Menurut salah seorang perwakilan Kelompok Nelayan Kubutambahan, Komang Sumandi, jika bandara dibangun di darat, diprediksi ada sekitar 30 pura yang akan tergusur. “Selain pura dan tempat pngit, akan terjadi alih fungsi lahan jika bandara dibangun di darat. Belujm lagi pemukiman penduduk. Kami tidak ingin itu terjadi. Kalau pura dan tempat pingit digusur, kita berurusan dengan yang di Atas. Kalau nggak, terjadi bencana nanti, itu kan kepercayaan kita. Makanya kami mendukung bandara di tengah laut,” papar Komang Sumandi.
Sumandi menyebutkan, ada ratusan nelayan dari 26 Kelompok Nelayan Kubutambahan yang tinggal di pesisir pantai dan sepakat menginginkan pembangunan bandara di laut. Hanya saja, jika memang nantinya bandara benar-benar dibangun di laut, pihak investor diharapkan tidak menggusur pemukiman nelayan yang tinggal di pesisir pantai.
“Dulu ada perjanjian perusahaan, kalau bandara di laut agar tidak menggusur pemukiman nelayan di pinggir pantai. Pasalnya, kami semua selama ini tinggal di pesisir pantai. Itu harus dipenuhi. Kemudian, kesejahteraan masyarakat, kalau ada lapangan kerja, agar warga dilibatkan,” ujar perwakilan kelompok nelayan lainnya, Kadek Setiaman.
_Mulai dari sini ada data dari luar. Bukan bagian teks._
(** A number starts with a digit, after an optional minus sign. *)
Lemma scan_unsigned_head n s x :
  scan_unsigned n s = Some x → ∃ c r, s = String c r ∧ is_digit c = true.
Proof.
  unfold scan_unsigned, scan_int. destruct s as [|c s]; [done|]. intros H. exists c, s.
  split; [done|]. destruct (Ascii.eqb_spec c "0") as [->|]; [done|]. simpl in H.
  destruct (span_digits s) as [d r]. unfold digit_cons in H. unfold is_digit.
  by destruct (_ && _)%N.
Qed.

Lemma scan_literal_digit c r :
  is_digit c = true → scan_literal json_literals (String c r) = None.
Proof.
  intros Hc%is_digit_cases.
  repeat (apply elem_of_cons in Hc as [->|Hc]; [done|]). by apply not_elem_of_nil in Hc.
Qed.

Lemma scan_literal_minus_digit c r :
  is_digit c = true → scan_literal json_literals (String "-" (String c r)) = None.
Proof.
  intros Hc%is_digit_cases.
  repeat (apply elem_of_cons in Hc as [->|Hc]; [done|]). by apply not_elem_of_nil in Hc.
Qed.

(** A character that starts a value: not white space, not a closing bracket. *)
Definition value_head (c : ascii) : bool := negb (is_ws c) && negb (Ascii.eqb c "]").

Lemma value_head_ws c : value_head c = true → is_ws c = false.
Proof. unfold value_head. by destruct (is_ws c). Qed.

Lemma value_head_bracket c r : value_head c = true → strip_prefix "]" (String c r) = None.
Proof.
  unfold value_head. intros H. cbn [strip_prefix]. rewrite Ascii.eqb_sym.
  by destruct (Ascii.eqb c "]"); [rewrite andb_false_r in H|].
Qed.

Lemma scan_number_head s x :
  scan_number s = Some x →
  ∃ c r, s = String c r ∧ value_head c = true ∧
    ∀ fuel rest, scan_value (S fuel) (s +:+ rest) = scan_number (s +:+ rest).
Proof.
  unfold scan_number at 1. destruct (strip_prefix "-" s) as [t|] eqn:Es.
  - intros (c & r & -> & Hc)%scan_unsigned_head. destruct s as [|a s]; [done|].
    assert (a = "-"%char ∧ s = String c r) as [-> ->].
    { cbn [strip_prefix] in Es. destruct (Ascii.eqb_spec "-" a) as [<-|]; [|done].
      by injection Es. }
    eexists _, _. do 2 (split; [done|]). intros fuel rest.
    cbn [scan_value String.append]. by rewrite scan_literal_minus_digit.
  - intros (c & r & -> & Hc)%scan_unsigned_head. eexists _, _. split; [done|].
    pose proof Hc as Hd%is_digit_cases. split.
    { repeat (apply elem_of_cons in Hd as [->|Hd]; [done|]). by apply not_elem_of_nil in Hd. }
    intros fuel rest. cbn [scan_value String.append]. rewrite scan_literal_digit by done.
    repeat (apply elem_of_cons in Hd as [->|Hd]; [done|]). by apply not_elem_of_nil in Hd.
Qed.

(** ** The round trip *)

(** A separator: its character, then only white space. *)
Definition sep_ok (c : ascii) (sep : string) : Prop :=
  ∃ w, sep = String c w ∧ ∀ t, skip_ws (w +:+ t) = skip_ws t.

Class StyleOk (st : json_style) : Prop := {
  item_sep_ok : sep_ok "," (item_sep st);
  key_sep_ok : sep_ok ":" (key_sep st)
}.

Lemma sep_ok_app c sep t :
  sep_ok c sep → skip_ws t = t → ∃ t', sep +:+ t = String c t' ∧ skip_ws t' = t.
Proof.
  intros (w & -> & Hw) Ht. exists (w +:+ t). split; [done|]. by rewrite Hw.
Qed.

#[export] Instance canonical_style_ok : StyleOk canonical_style.
Proof. by repeat econstructor. Qed.
#[export] Instance compact_style_ok : StyleOk compact_style.
Proof. by repeat econstructor. Qed.
#[export] Instance default_style_ok : StyleOk default_style.
Proof. by repeat econstructor. Qed.

Section Roundtrip.
Context (st : json_style) `{!StyleOk st}.

Definition member_text (kv : string * pyval) : string :=
  json_item st (kv.1, json_text st kv.2).

Lemma json_text_dict kvs :
  json_text st (PDict kvs) =
  "{" +:+ join (item_sep st) (map member_text (sort_by fst kvs)) +:+ "}".
Proof.
  simpl. rewrite (sort_by_map fst fst (λ kv : string * pyval, (kv.1, json_text st kv.2)))
    by done. by rewrite List.map_map.
Qed.

Lemma norm_dict kvs :
  norm (PDict kvs) = PDict (map (λ kv, (kv.1, norm kv.2)) (sort_by fst kvs)).
Proof. simpl. by rewrite (sort_by_map fst fst (λ kv : string * pyval, (kv.1, norm kv.2))). Qed.

Lemma skip_ws_nonws c r : is_ws c = false → skip_ws (String c r) = String c r.
Proof. simpl. by intros ->. Qed.

(** A safe value's text starts with something that is not white space. *)
Lemma json_text_head v :
  json_safe st v = true → ∃ c r, json_text st v = String c r ∧ value_head c = true.
Proof.
  assert (∀ c r, value_head c = true → ∃ c' r', String c r = String c' r' ∧ value_head c' = true)
    as Hc by eauto.
  destruct v as [|b|z|f|s|l|kvs|r]; intros H; try done; try (by apply Hc).
  - destruct b; by apply Hc.
  - destruct (scan_number_head (string_of_Z z) (PInt z, "")) as (c & r & E & Hws & _).
    { rewrite <-(string_app_nil_r (string_of_Z z)). by apply scan_number_int. }
    cbn [json_text]. rewrite E. by apply Hc.
  - cbn [json_safe] in H. unfold float_roundtrips in H.
    destruct (scan_number (json_float_repr f)) eqn:E; [|done].
    destruct (scan_number_head _ _ E) as (c & r & E2 & Hws & _).
    cbn [json_text]. rewrite E2. by apply Hc.
Qed.

Lemma skip_ws_text v rest :
  json_safe st v = true → skip_ws (json_text st v +:+ rest) = json_text st v +:+ rest.
Proof.
  intros (c & r & -> & Hc)%json_text_head. by apply skip_ws_nonws, value_head_ws.
Qed.

Lemma json_text_pos v : json_safe st v = true → (0 < String.length (json_text st v))%nat.
Proof. intros (c & r & -> & _)%json_text_head. simpl. lia. Qed.

(** What the round trip says of one value. *)
Definition reads_back (v : pyval) : Prop :=
  json_safe st v = true → wf v = true →
  ∀ fuel rest, (String.length (json_text st v) < fuel)%nat → ends_number rest = true →
    scan_value fuel (json_text st v +:+ rest) = Some (norm v, rest).

Lemma join_cons2 sep x y (l : list string) : join sep (x :: y :: l) = x +:+ sep +:+ join sep (y :: l).
Proof. done. Qed.

Lemma join_one sep x : join sep [x] = x.
Proof. done. Qed.

Lemma item_sep_ends_number rest : ends_number (item_sep st +:+ rest) = true.
Proof. destruct item_sep_ok as (w & -> & _). done. Qed.

Lemma item_sep_pos : (0 < String.length (item_sep st))%nat.
Proof. destruct item_sep_ok as (w & -> & _). simpl. lia. Qed.

Lemma scan_elements_text l : ∀ fuel acc rest,
  l ≠ [] → Forall reads_back l → forallb (json_safe st) l = true → forallb wf l = true →
  (S (String.length (join (item_sep st) (map (json_text st) l))) < fuel)%nat →
  scan_elements fuel acc (join (item_sep st) (map (json_text st) l) +:+ "]" +:+ rest) =
  Some (PList (acc ++ map norm l), rest).
Proof.
  induction l as [|v l IH]; intros fuel acc rest Hne Hall Hs Hw Hf; [done|].
  apply Forall_cons in Hall as [Hv Hall].
  apply andb_true_iff in Hs as [Hsv Hs], Hw as [Hwv Hw].
  destruct fuel as [|fuel]; [lia|]. destruct l as [|v2 l].
  - cbn [map] in *. rewrite join_one in *. cbn [scan_elements].
    rewrite (Hv Hsv Hwv fuel ("]" +:+ rest)) by (done || lia). done.
  - cbn [map] in *. rewrite join_cons2 in *. rewrite !string_app_length in Hf.
    cbn [scan_elements]. rewrite !string_app_assoc.
    pose proof (json_text_pos v Hsv).
    rewrite (Hv Hsv Hwv fuel) by (apply item_sep_ends_number || lia).
    assert (json_safe st v2 = true) as Hsv2 by (by apply andb_true_iff in Hs as [? ?]).
    destruct (sep_ok_app _ _ (join (item_sep st) (json_text st v2 :: map (json_text st) l)
                              +:+ "]" +:+ rest) item_sep_ok) as (t' & -> & Ht').
    { destruct l as [|v3 l]; cbn [map].
      - rewrite join_one. by apply skip_ws_text.
      - rewrite join_cons2, string_app_assoc. by apply skip_ws_text. }
    rewrite skip_ws_nonws, Ht' by done.
    replace (Ascii.eqb "," "]") with false by done. rewrite Ascii.eqb_refl.
    specialize (IH fuel (acc ++ [norm v]) rest). cbn [map] in IH.
    rewrite IH; [|done..|pose proof item_sep_pos; lia]. by rewrite <-app_assoc.
Qed.

Lemma assoc_set_absent {A} k (v : A) d : assoc_get k d = None → assoc_set k v d = d ++ [(k, v)].
Proof.
  induction d as [|[k' v'] d IH]; simpl; [done|]. destruct (String.eqb k k'); [done|].
  intros H. by rewrite IH.
Qed.

Definition member_ok (kv : string * pyval) : Prop :=
  str_safe st kv.1 = true ∧ json_safe st kv.2 = true ∧ wf kv.2 = true ∧ reads_back kv.2.

Lemma skip_ws_item kv rest :
  skip_ws (member_text kv +:+ rest) = member_text kv +:+ rest.
Proof. done. Qed.

(** One member, up to what follows it. *)
Lemma scan_member kv fuel acc rest :
  member_ok kv → (String.length (member_text kv) < fuel)%nat → ends_number rest = true →
  scan_members (S fuel) acc (member_text kv +:+ rest) =
  match skip_ws rest with
  | String c r' =>
      if Ascii.eqb c "}" then Some (PDict (assoc_set kv.1 (norm kv.2) acc), r')
      else if Ascii.eqb c "," then
        scan_members fuel (assoc_set kv.1 (norm kv.2) acc) (skip_ws r')
      else None
  | EmptyString => None
  end.
Proof.
  destruct kv as [k v]. intros (Hk & Hs & Hw & Hr). cbn [fst snd] in *.
  unfold member_text, json_item. cbn [fst snd].
  rewrite !string_app_assoc, !string_app_length. intros Hf Hrest.
  destruct (scan_string_quote st k (key_sep st +:+ json_text st v +:+ rest) Hk)
    as (body & -> & Hb).
  cbn [scan_members]. rewrite strip_prefix_app, Hb.
  destruct (sep_ok_app _ _ (json_text st v +:+ rest) key_sep_ok) as (t' & -> & Ht').
  { by apply skip_ws_text. }
  rewrite skip_ws_nonws by done. change (String ":" t') with (":" +:+ t').
  rewrite strip_prefix_app, Ht'. rewrite Hr; [done|done|done|lia|done].
Qed.

Lemma scan_members_text l : ∀ fuel acc rest,
  l ≠ [] → Forall member_ok l → List.NoDup (map fst (acc ++ l)) →
  (S (String.length (join (item_sep st) (map member_text l))) < fuel)%nat →
  scan_members fuel acc (join (item_sep st) (map member_text l) +:+ "}" +:+ rest) =
  Some (PDict (acc ++ map (λ kv, (kv.1, norm kv.2)) l), rest).
Proof.
  induction l as [|kv l IH]; intros fuel acc rest Hne Hall Hnd Hf; [done|].
  apply Forall_cons in Hall as [Hkv Hall].
  assert (assoc_set kv.1 (norm kv.2) acc = acc ++ [(kv.1, norm kv.2)]) as Hset.
  { apply assoc_set_absent, assoc_get_None. rewrite map_app in Hnd.
    apply List.NoDup_remove_2 in Hnd. rewrite in_app_iff in Hnd. tauto. }
  destruct fuel as [|fuel]; [lia|]. destruct l as [|kv2 l].
  - cbn [map] in *. rewrite join_one in *. rewrite scan_member by (done || lia).
    simpl. by rewrite Hset.
  - cbn [map] in *. rewrite join_cons2 in *. rewrite !string_app_length in Hf.
    rewrite !string_app_assoc, scan_member by (done || apply item_sep_ends_number || lia).
    destruct (sep_ok_app _ _ (join (item_sep st) (member_text kv2 :: map member_text l)
                              +:+ "}" +:+ rest) item_sep_ok) as (t' & -> & Ht').
    { destruct l as [|kv3 l]; cbn [map]; [by rewrite join_one|].
      by rewrite join_cons2, string_app_assoc. }
    rewrite skip_ws_nonws, Ht' by done.
    replace (Ascii.eqb "," "}") with false by done. rewrite Ascii.eqb_refl, Hset.
    specialize (IH fuel (acc ++ [(kv.1, norm kv.2)]) rest). cbn [map] in IH.
    rewrite IH; [|done|done| |pose proof item_sep_pos; lia].
    + by rewrite <-app_assoc.
    + rewrite <-app_assoc. rewrite map_app in *. done.
Qed.
End Roundtrip.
Sedangkan Wakil Ketua LSM Kompak, Ketut Sumertana, menegaskan pihaknya hanya ingin mendampingi sekaligus juga menyerap keinginan masyarakat, khususnya perwakilan nelayan, yang menyatakan dukungan terhadap rencana pembangunan bandara di laut, bukan di darat. “Sikap masyarakat nelayan terhadap bandara, jelas mereka cenderung bandara dibangun di laut. Karena pertimbangan mereka, masalah alih fungsi lahan jika tetap dipaksakan bandara dibangun di darat,” tandas Sumertana.
Sumertana mengakui warga nelayan memang menginginkan bandara di laut tanpa disertai kajian. Tapi, alasan yang mereka lontarkan sangat masuk akal. Sebab, selain persoalan alih fungsi lahan, keberadaan prahyangan di wilayah Kubutambahan akan terganggu jika bandara dibangun di darat.
“Seluruh warga Buleleng setuju dengan bandara. Hanya, pilihan bandara di laut atau di darat menjadi persoalan. Tapi, berdasarkan logika, kita sebagai umat Hindu, jelas fungsi prahyangan akan terganggu jika bandara dibangun di darat. Sebab, banyak akan digusur. Mudah-mudahan aspirasi warga khususnya nelayan, bisa menjadi bahan pertimbangan pemerintah untuk memutuskan penetapan lokasi banda-ra,” jelas Sumertana.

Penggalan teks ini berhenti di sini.